Brian Tyler – Columbus Circle *Review In English*

“Despite some average parts, COLUMBUS CIRCLE is still a delicious score that I enjoy listening to in many occasions.”

Soundtrack Label: Varese Sarabande

COLUMBUS CIRCLE is an independent thriller starring solid cast like Selma Blair, Giovanni Ribisi, Beau Bridges, Amy Smart, Jason Lee, and Kevin Pollak. The story is about an heiress; Abigail, who has shut herself in an apartment for nearly two decades. One day, her old neighbor across the room is found death and the detective arrives to investigate the case assuming of murder. At about the same time, the new neighbors move in with daily violence of couple’s problem. With all the messes all around, Abigail’s private life is not going to be the same.

Brian Tyler has his places in this film’s credit both the exclusive producer and the composer. But, like I have said many times, I’m here for the latter site where he has created the only memorable thing about this direct-to-video product.

The score for COLUMBUS CIRCLE is string-based. It sounds fresh when compared to most of his scores in this genre due to how “noir” it gets (something the film has tried but failed to be). This score is performed by the Verismo string octet and enhanced by some of Tyler own instrumental mixing which I find the overall outcome quite intense, stylish, and enjoyable in spite of its small-sized musical elements.

The opening track Columbus Circle Main Title introduces the main theme with the firstly stirring motif performed by flourishing strings which is then followed by the secondarily calm yet enigmatic piano motif.
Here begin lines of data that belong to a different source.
Lemma deleted_page_ne z p o x : x ≠ p → pages (deleted p o z) x = pages z x.
Proof. intros Hx. unfold deleted, set_page. cbn [pages with_lists with_pages]. by rewrite fn_lookup_insert_ne. Qed.

Lemma deleted_page z p o : pages (deleted p o z) p = set_private 0 (set_page_type U32_MAX (pages z p)).
Proof. unfold deleted, set_page. cbn [pages with_lists with_pages]. by rewrite fn_lookup_insert. Qed.

Lemma deleted_same z p o : same_zone z (deleted p o z).
Proof. done. Qed.

Lemma deleted_free z p o t x :
  wf z → p ∈ free_list z o t → free_page (deleted p o z) x ↔ free_page z x ∧ ¬ in_block p o x.
Proof.
  intros W Hp. unfold free_page. cbn [deleted free_list with_lists]. setoid_rewrite elem_of_lru_del. split.
  - intros (o' & t' & q & [Hq Hne] & Hx). split; [eauto|]. intros Hx'. by destruct Hne; eapply (wf_disjoint z W).
  - intros [(o' & t' & q & Hq & Hx) Hn]. exists o', t', q. split; [split; [done|]|done].
    intros ->. destruct (wf_same_order z o' t' o t p) as [-> _]; done.
Qed.

Lemma deleted_owned z p o t : wf z → p ∈ free_list z o t → owned (deleted p o z) p o.
Proof.
  intros W Hp x Hx. destruct (wf_state z W o t p x Hp Hx) as (Hs & Hz & Hq & Ht).
  rewrite (deleted_free z p o t) by done. split; [done|]. destruct (decide (x = p)) as [->|Hne].
  - rewrite deleted_page. cbn. tauto.
  - rewrite deleted_page_ne by done. rewrite (proj2 (Z.eqb_neq x p)) in Ht by done. tauto.
Qed.

(** A list is found under one type. *)
Lemma one_type (o o' : nat) t (ind := λ u : Z, if decide (o' = o ∧ u = t) then 1 else 0) :
  0 ≤ t < 4 → ind 0 + ind 1 + ind 2 + ind 3 = if decide (o' = o) then 1 else 0.
Proof.
  intros Ht. unfold ind. destruct (decide (o' = o)) as [->|Hne].
  - repeat case_decide; lia.
  - rewrite !decide_False by (by intros [? _]). done.
Qed.

Lemma deleted_total z p o t o' :
  wf z → p ∈ free_list z o t →
  Z.of_nat (listed_total (deleted p o z) o') = Z.of_nat (listed_total z o') - (if decide (o' = o) then 1 else 0).
Proof.
  intros W Hp. unfold listed_total. cbn [deleted free_list with_lists]. unfold lru_del.
  rewrite !Nat2Z.inj_add, !length_del by apply (wf_nodup z W).
  destruct (wf_range z W o t p Hp) as [_ Ht]. change MIGRATE_TYPES with 4 in Ht.
  assert (Hd : ∀ u, (if decide (p ∈ free_list z o' u) then 1 else 0) = if decide (o' = o ∧ u = t) then 1 else 0).
  { intros u. destruct (decide (p ∈ free_list z o' u)) as [Hi|Hi].
    - rewrite decide_True by (by apply (wf_same_order z o' u o t p)). done.
    - rewrite decide_False by (by intros [-> ->]). done. }
  rewrite !Hd. pose proof (one_type o o' t Ht) as Hone. cbv beta zeta in Hone. lia.
Qed.

Lemma deleted_wf z p o t : wf z → p ∈ free_list z o t → wf (deleted p o z).
Proof.
  intros W Hp. pose proof (deleted_owned z p o t W Hp) as Hown. split.
  - apply W.
  - apply W.
  - intros o' t' q [Hq _]%elem_of_lru_del. by apply (wf_range z W o' t' q).
  - intros o' t' q [Hq Hne]%elem_of_lru_del. rewrite deleted_page_ne by done. by apply (wf_head z W o' t' q).
  - intros o' t' q x [Hq Hne]%elem_of_lru_del Hx. unfold free_state. destruct (decide (x = p)) as [->|Hxp].
    { by destruct Hne; eapply (wf_disjoint z W); [exact Hq|exact Hp|exact Hx|apply head_in_block]. }
    rewrite deleted_page_ne by done. by apply (wf_state z W o' t' q x).
  - intros q Hz Hb. destruct (decide (q = p)) as [->|Hne].
    { rewrite deleted_page in Hb. done. }
    rewrite deleted_page_ne in Hz, Hb by done. destruct (wf_buddy z W q) as (o' & t' & Hq); [done..|].
    exists o', t'. by apply elem_of_lru_del.
  - intros q. destruct (decide (q = p)) as [->|Hne]; [by rewrite deleted_page|].
    rewrite deleted_page_ne by done. apply W.
  - intros o' t' u q [Hq _]%elem_of_lru_del [Hq' _]%elem_of_lru_del. by eapply (wf_one z W).
  - intros o' t'. apply list.NoDup_filter, (wf_nodup z W).
  - intros o1 t1 q1 o2 t2 q2 x [H1 _]%elem_of_lru_del [H2 _]%elem_of_lru_del. by apply (wf_disjoint z W o1 t1 q1 o2 t2 q2).
  - intros o'. rewrite (deleted_total z p o t) by done. cbn [deleted nr_free with_lists].
    rewrite <- (wf_count z W). destruct (decide (o' = o)) as [->|].
    + by rewrite fn_lookup_insert.
    + rewrite fn_lookup_insert_ne by done. lia.
  - intros o' t1 t2 q [Hq _]%elem_of_lru_del Ho [Hb _]%elem_of_lru_del. by apply (wf_coalesced z W o' t1 t2 q).
Qed.

Lemma deleted_count z p o t : wf z → p ∈ free_list z o t → free_count (deleted p o z) = free_count z - bsize o.
Proof.
  intros W Hp. unfold deleted, set_page. rewrite free_count_upd by apply (wf_range z W o t p Hp). lia.
Qed.

(** ** Listing a block *)

(** [f] puts [p] somewhere in the list of order [o] and type [t]. *)
Definition inserted (f : list Z → list Z) (p : Z) (o : nat) (t : Z) (z : zone) : zone :=
  with_lists (upd_list o t f (free_list z)) (<[o := nr_free z o + 1]> (nr_free z))
    (set_page p (set_private (Z.of_nat o) (set_page_type BUDDY_TYPE (pages z p))) z).

Lemma set_page_order_spec z p o :
  pg_type (pages z p) = U32_MAX →
  set_page_order z p o = Ok (set_page p (set_private (Z.of_nat o) (set_page_type BUDDY_TYPE (pages z p))) z).
Proof. intros Ht. unfold set_page_order, __SetPageBuddy, PageType. cbn [pg_type set_private]. by rewrite Ht. Qed.

Section Insert.
Context (z : zone) (p : Z) (o : nat) (t : Z) (f : list Z → list Z).
Hypothesis W : wf z.
Hypothesis Ho : (o < MAX_ORDER)%nat.
Hypothesis Ht : 0 ≤ t < MIGRATE_TYPES.
Hypothesis Hal : aligned p o.
Hypothesis Hown : owned z p o.
Hypothesis Hbuddy : (o < MAX_ORDER - 1)%nat → ∀ u, __find_buddy_pfn p o ∉ free_list z o u.
Hypothesis Hf : ∀ l, f l ≡ₚ p :: l.

Lemma inserted_list q o' u :
  q ∈ free_list (inserted f p o t z) o' u ↔ (q = p ∧ o' = o ∧ u = t) ∨ q ∈ free_list z o' u.
Proof using Hf.
  clear - Hf. cbn [inserted free_list with_lists]. unfold upd_list. case_decide as Hd.
  - rewrite Hf, elem_of_cons. tauto.
  - tauto.
Qed.

Lemma inserted_page_ne x : x ≠ p → pages (inserted f p o t z) x = pages z x.
Proof. intros Hx. unfold inserted, set_page. cbn [pages with_lists with_pages]. by rewrite fn_lookup_insert_ne. Qed.

Lemma inserted_page : pages (inserted f p o t z) p = set_private (Z.of_nat o) (set_page_type BUDDY_TYPE (pages z p)).
Proof. unfold inserted, set_page. cbn [pages with_lists with_pages]. by rewrite fn_lookup_insert. Qed.

Lemma inserted_free x : free_page (inserted f p o t z) x ↔ free_page z x ∨ in_block p o x.
Proof using Hf.
  clear - Hf. unfold free_page. setoid_rewrite inserted_list. split.
  - intros (o' & u & q & [(-> & -> & ->)|Hq] & Hx); eauto 6.
  - intros [(o' & u & q & Hq & Hx)|Hx]; eauto 10.
Qed.

Lemma inserted_unlisted q o' u : q ∈ free_list z o' u → q ≠ p.
Proof using Hown. intros Hq ->. by eapply (owned_unlisted z p o u p o'), Hq; [|apply head_in_block]. Qed.

Lemma inserted_state o' u q x :
  q ∈ free_list (inserted f p o t z) o' u → in_block q o' x → free_state (inserted f p o t z) q x.
Proof using W Hown Hf.
  intros [(-> & -> & ->)|Hq]%inserted_list Hx; unfold free_state.
  - destruct (Hown x Hx) as (Hs & Hz & Hq & Hty & _). destruct (decide (x = p)) as [->|Hne].
    + rewrite inserted_page, Z.eqb_refl. cbn. done.
    + rewrite inserted_page_ne, (proj2 (Z.eqb_neq x p)) by done. done.
  - destruct (decide (x = p)) as [->|Hne].
    + destruct (Hown p (head_in_block p o)) as (_ & _ & _ & _ & Hfr). destruct Hfr. by exists o', u, q.
    + rewrite inserted_page_ne by done. by apply (wf_state z W o' u q x).
Qed.

Lemma inserted_total o' :
  Z.of_nat (listed_total (inserted f p o t z) o') = Z.of_nat (listed_total z o') + (if decide (o' = o) then 1 else 0).
Proof using Ht Hf.
  clear - Ht Hf. unfold listed_total. cbn [inserted free_list with_lists]. change MIGRATE_TYPES with 4 in Ht.
  assert (Hl : ∀ u, Z.of_nat (length (upd_list o t f (free_list z) o' u)) =
    Z.of_nat (length (free_list z o' u)) + if decide (o' = o ∧ u = t) then 1 else 0).
  { intros u. unfold upd_list. case_decide; [rewrite Hf; cbn [length]|]; lia. }
  rewrite !Nat2Z.inj_add, !Hl.
  pose proof (one_type o o' t Ht) as Hone. cbv beta zeta in Hone. lia.
Qed.

Lemma inserted_disjoint o1 t1 q1 o2 t2 q2 x :
  q1 ∈ free_list (inserted f p o t z) o1 t1 → q2 ∈ free_list (inserted f p o t z) o2 t2 →
  in_block q1 o1 x → in_block q2 o2 x → q1 = q2.
Proof using W Hown Hf.
  intros [(-> & -> & ->)|H1]%inserted_list [(-> & -> & ->)|H2]%inserted_list X1 X2; [done| | |].
  - destruct (Hown x X1) as (_ & _ & _ & _ & []). by exists o2, t2, q2.
  - destruct (Hown x X2) as (_ & _ & _ & _ & []). by exists o1, t1, q1.
  - by apply (wf_disjoint z W o1 t1 q1 o2 t2 q2 x).
Qed.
This main theme with two motifs can carry out the whole score pretty well. The first quarter of the album has proven that with two outstanding tracks such as Columbus Circle and Emerging. In details, Columbus Circle deals with the secondary motif and turns it into the magnificent string octet’s performance whereas Emerging stays pretty close to Tyler’s action and thriller style but with value-added moments from the violin and its powerful crescendo which is almost as good as James Newton Howard’s one.

Unfortunately, the other two quarters of the album has lost some driving energy as many tracks start to sound typical in performance. The use of thematic contents is still decent but just not as amazing as what I have heard before. Only Exit Strategy and Identity Theft can bring back the proper memory of the stirring motifs in more aggressive and threatening progression.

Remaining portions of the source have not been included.